Look at the entries below and restate word for word the lines from the first through the one that has "destruct Hs; cbn [at_ log] in *;".

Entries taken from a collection
§ §
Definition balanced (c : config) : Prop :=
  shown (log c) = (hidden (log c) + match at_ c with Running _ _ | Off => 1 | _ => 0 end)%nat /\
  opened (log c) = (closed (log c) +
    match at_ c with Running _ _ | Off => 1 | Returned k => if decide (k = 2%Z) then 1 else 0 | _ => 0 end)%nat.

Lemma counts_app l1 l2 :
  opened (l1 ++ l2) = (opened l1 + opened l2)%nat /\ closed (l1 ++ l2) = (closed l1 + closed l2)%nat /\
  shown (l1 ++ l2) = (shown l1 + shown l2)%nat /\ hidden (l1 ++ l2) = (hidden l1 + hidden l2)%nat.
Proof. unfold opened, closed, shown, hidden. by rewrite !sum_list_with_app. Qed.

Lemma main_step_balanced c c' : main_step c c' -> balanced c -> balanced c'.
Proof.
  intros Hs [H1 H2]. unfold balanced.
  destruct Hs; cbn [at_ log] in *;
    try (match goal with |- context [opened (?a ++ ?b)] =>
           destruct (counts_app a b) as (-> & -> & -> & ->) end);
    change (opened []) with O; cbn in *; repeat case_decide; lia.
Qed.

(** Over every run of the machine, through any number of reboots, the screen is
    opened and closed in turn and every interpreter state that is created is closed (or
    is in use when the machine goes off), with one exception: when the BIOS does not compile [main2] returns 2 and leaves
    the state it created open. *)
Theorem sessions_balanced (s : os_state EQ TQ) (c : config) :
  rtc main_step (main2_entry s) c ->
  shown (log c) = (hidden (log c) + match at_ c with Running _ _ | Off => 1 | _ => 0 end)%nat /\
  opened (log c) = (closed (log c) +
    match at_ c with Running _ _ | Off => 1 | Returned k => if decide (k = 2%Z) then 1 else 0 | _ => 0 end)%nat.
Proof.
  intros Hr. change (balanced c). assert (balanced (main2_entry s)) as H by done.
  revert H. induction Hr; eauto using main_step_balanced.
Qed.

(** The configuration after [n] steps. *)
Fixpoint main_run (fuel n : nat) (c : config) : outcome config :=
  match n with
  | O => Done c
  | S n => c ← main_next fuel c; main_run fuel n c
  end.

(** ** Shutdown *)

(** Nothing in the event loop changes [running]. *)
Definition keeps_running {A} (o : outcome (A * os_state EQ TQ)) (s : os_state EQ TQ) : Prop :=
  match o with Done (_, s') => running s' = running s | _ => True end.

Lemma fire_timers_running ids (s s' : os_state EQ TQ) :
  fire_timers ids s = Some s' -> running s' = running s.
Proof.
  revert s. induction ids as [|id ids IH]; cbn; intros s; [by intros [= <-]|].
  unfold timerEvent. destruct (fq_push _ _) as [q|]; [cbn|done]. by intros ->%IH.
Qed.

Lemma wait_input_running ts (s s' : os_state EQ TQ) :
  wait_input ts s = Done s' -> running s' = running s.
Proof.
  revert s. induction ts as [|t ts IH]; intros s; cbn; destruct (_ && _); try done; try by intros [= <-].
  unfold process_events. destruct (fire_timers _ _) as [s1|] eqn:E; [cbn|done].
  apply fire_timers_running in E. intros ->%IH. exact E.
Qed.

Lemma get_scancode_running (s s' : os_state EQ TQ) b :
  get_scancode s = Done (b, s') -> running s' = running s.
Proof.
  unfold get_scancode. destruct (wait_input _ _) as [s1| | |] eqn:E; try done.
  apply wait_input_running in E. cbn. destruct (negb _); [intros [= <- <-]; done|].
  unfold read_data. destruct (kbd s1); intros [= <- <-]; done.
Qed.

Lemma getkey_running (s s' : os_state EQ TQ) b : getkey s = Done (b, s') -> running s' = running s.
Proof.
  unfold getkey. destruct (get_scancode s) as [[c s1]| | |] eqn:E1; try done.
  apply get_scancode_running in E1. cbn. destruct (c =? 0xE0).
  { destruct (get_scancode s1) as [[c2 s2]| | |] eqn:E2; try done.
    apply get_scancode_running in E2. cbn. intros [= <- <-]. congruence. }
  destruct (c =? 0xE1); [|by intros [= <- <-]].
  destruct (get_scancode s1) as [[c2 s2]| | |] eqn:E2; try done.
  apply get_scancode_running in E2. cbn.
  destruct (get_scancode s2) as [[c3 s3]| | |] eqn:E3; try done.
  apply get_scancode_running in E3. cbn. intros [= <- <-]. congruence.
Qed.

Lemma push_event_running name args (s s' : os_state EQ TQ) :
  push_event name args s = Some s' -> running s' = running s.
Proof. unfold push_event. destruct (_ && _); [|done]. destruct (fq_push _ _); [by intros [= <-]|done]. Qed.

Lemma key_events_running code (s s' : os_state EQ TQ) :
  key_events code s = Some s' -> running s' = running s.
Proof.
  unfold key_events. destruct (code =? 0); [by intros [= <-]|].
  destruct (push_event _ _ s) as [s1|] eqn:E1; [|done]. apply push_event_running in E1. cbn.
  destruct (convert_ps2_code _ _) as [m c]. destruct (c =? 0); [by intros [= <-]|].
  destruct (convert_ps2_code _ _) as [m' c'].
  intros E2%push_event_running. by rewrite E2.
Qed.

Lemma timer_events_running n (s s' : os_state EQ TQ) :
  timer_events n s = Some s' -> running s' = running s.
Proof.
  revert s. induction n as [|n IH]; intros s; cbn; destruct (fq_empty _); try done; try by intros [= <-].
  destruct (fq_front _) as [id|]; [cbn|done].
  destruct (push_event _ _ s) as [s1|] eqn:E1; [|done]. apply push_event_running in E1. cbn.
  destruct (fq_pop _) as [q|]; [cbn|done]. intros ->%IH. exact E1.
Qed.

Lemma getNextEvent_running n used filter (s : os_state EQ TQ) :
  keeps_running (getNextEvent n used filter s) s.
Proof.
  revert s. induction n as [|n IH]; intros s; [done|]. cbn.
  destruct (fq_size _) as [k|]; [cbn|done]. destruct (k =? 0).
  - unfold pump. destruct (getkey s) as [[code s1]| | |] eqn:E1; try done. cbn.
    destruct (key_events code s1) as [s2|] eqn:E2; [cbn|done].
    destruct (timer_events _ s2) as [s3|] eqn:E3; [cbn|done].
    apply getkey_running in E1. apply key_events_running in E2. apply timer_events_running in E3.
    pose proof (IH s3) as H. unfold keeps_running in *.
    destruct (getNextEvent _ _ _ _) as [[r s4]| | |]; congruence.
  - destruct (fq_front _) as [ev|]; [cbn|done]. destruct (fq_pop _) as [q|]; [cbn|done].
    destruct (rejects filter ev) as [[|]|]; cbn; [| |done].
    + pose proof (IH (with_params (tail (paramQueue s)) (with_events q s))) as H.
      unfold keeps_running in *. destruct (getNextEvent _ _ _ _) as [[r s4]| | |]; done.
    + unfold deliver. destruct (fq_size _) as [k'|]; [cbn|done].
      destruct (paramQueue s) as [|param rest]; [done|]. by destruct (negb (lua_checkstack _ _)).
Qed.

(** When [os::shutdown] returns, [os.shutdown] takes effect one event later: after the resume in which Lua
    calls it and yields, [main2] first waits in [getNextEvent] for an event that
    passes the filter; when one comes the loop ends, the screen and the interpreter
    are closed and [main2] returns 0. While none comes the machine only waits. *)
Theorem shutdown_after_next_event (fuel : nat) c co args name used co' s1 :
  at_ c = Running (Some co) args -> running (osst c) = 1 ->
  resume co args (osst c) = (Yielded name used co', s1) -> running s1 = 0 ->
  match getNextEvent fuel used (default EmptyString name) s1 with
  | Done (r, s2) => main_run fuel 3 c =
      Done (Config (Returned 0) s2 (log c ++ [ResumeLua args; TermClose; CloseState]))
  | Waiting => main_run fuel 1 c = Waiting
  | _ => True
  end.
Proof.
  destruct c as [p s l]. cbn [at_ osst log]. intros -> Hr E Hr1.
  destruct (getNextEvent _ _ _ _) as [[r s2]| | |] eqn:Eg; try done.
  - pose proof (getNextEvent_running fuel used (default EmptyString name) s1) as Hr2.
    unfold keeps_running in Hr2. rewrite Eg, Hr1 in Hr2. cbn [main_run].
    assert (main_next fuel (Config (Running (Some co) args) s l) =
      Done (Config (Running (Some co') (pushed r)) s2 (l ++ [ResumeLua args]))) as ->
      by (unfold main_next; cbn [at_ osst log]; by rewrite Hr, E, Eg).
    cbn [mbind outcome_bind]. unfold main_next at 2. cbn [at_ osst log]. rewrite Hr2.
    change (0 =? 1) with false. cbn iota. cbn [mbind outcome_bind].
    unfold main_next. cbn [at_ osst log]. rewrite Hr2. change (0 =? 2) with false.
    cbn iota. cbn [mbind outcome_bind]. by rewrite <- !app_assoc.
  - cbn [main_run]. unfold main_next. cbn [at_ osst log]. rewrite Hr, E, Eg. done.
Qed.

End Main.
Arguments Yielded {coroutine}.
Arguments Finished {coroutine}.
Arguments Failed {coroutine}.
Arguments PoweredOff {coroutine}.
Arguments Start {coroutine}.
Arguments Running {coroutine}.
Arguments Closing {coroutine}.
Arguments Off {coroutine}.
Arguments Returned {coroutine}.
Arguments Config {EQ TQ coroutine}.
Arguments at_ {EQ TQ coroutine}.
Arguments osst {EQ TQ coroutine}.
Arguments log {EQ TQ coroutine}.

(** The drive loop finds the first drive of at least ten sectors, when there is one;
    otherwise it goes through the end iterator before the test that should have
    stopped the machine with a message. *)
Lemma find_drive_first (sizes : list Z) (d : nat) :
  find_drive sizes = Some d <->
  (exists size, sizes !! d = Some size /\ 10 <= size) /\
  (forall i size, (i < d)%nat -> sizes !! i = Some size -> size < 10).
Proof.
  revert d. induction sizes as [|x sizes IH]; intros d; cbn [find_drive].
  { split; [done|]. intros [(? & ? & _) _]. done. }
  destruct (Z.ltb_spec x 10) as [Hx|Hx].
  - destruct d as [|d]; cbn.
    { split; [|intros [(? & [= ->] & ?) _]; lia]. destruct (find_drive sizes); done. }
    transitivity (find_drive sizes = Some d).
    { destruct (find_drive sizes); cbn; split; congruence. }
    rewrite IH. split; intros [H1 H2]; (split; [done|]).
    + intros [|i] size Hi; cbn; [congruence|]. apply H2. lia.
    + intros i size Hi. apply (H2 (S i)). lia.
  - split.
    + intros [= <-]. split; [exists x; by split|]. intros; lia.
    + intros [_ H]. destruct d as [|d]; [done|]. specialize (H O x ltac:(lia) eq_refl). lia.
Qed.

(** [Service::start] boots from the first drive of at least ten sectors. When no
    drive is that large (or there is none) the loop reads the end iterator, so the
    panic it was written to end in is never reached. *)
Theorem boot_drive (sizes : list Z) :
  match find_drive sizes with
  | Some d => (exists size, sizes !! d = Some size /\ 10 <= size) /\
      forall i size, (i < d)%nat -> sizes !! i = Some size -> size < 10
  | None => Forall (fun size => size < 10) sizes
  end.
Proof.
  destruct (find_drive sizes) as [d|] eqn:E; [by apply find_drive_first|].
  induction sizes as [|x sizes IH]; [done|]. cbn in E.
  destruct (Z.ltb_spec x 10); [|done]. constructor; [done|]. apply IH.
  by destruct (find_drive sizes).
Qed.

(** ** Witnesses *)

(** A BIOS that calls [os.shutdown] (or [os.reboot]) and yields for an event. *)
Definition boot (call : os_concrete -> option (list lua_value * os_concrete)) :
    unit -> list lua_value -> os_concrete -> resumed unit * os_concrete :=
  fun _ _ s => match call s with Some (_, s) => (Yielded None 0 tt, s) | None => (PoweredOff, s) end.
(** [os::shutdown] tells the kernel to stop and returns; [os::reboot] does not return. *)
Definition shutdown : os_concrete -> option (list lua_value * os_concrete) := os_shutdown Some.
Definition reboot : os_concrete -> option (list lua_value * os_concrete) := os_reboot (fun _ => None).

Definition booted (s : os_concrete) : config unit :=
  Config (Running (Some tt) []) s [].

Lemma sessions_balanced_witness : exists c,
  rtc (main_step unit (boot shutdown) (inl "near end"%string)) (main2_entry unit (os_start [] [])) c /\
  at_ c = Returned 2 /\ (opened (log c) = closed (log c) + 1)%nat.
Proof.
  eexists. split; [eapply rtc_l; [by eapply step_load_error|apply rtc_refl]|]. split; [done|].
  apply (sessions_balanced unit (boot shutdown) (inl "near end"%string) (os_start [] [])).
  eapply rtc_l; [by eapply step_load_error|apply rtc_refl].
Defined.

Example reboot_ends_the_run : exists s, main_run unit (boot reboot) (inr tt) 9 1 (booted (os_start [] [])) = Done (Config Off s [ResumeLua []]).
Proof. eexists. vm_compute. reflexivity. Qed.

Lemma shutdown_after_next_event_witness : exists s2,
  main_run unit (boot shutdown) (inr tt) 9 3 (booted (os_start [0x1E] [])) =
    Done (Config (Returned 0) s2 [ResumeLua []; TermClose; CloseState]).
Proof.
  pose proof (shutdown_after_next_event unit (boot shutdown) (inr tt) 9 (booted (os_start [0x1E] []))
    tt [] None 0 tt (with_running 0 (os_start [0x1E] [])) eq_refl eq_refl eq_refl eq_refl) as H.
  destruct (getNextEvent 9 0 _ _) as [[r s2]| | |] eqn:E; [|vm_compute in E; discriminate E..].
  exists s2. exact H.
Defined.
§ §
#### Reply:
Definition balanced (c : config) : Prop :=
  shown (log c) = (hidden (log c) + match at_ c with Running _ _ | Off => 1 | _ => 0 end)%nat /\
  opened (log c) = (closed (log c) +
    match at_ c with Running _ _ | Off => 1 | Returned k => if decide (k = 2%Z) then 1 else 0 | _ => 0 end)%nat.

Lemma counts_app l1 l2 :
  opened (l1 ++ l2) = (opened l1 + opened l2)%nat /\ closed (l1 ++ l2) = (closed l1 + closed l2)%nat /\
  shown (l1 ++ l2) = (shown l1 + shown l2)%nat /\ hidden (l1 ++ l2) = (hidden l1 + hidden l2)%nat.
Proof. unfold opened, closed, shown, hidden. by rewrite !sum_list_with_app. Qed.

Lemma main_step_balanced c c' : main_step c c' -> balanced c -> balanced c'.
Proof.
  intros Hs [H1 H2]. unfold balanced.
  destruct Hs; cbn [at_ log] in *;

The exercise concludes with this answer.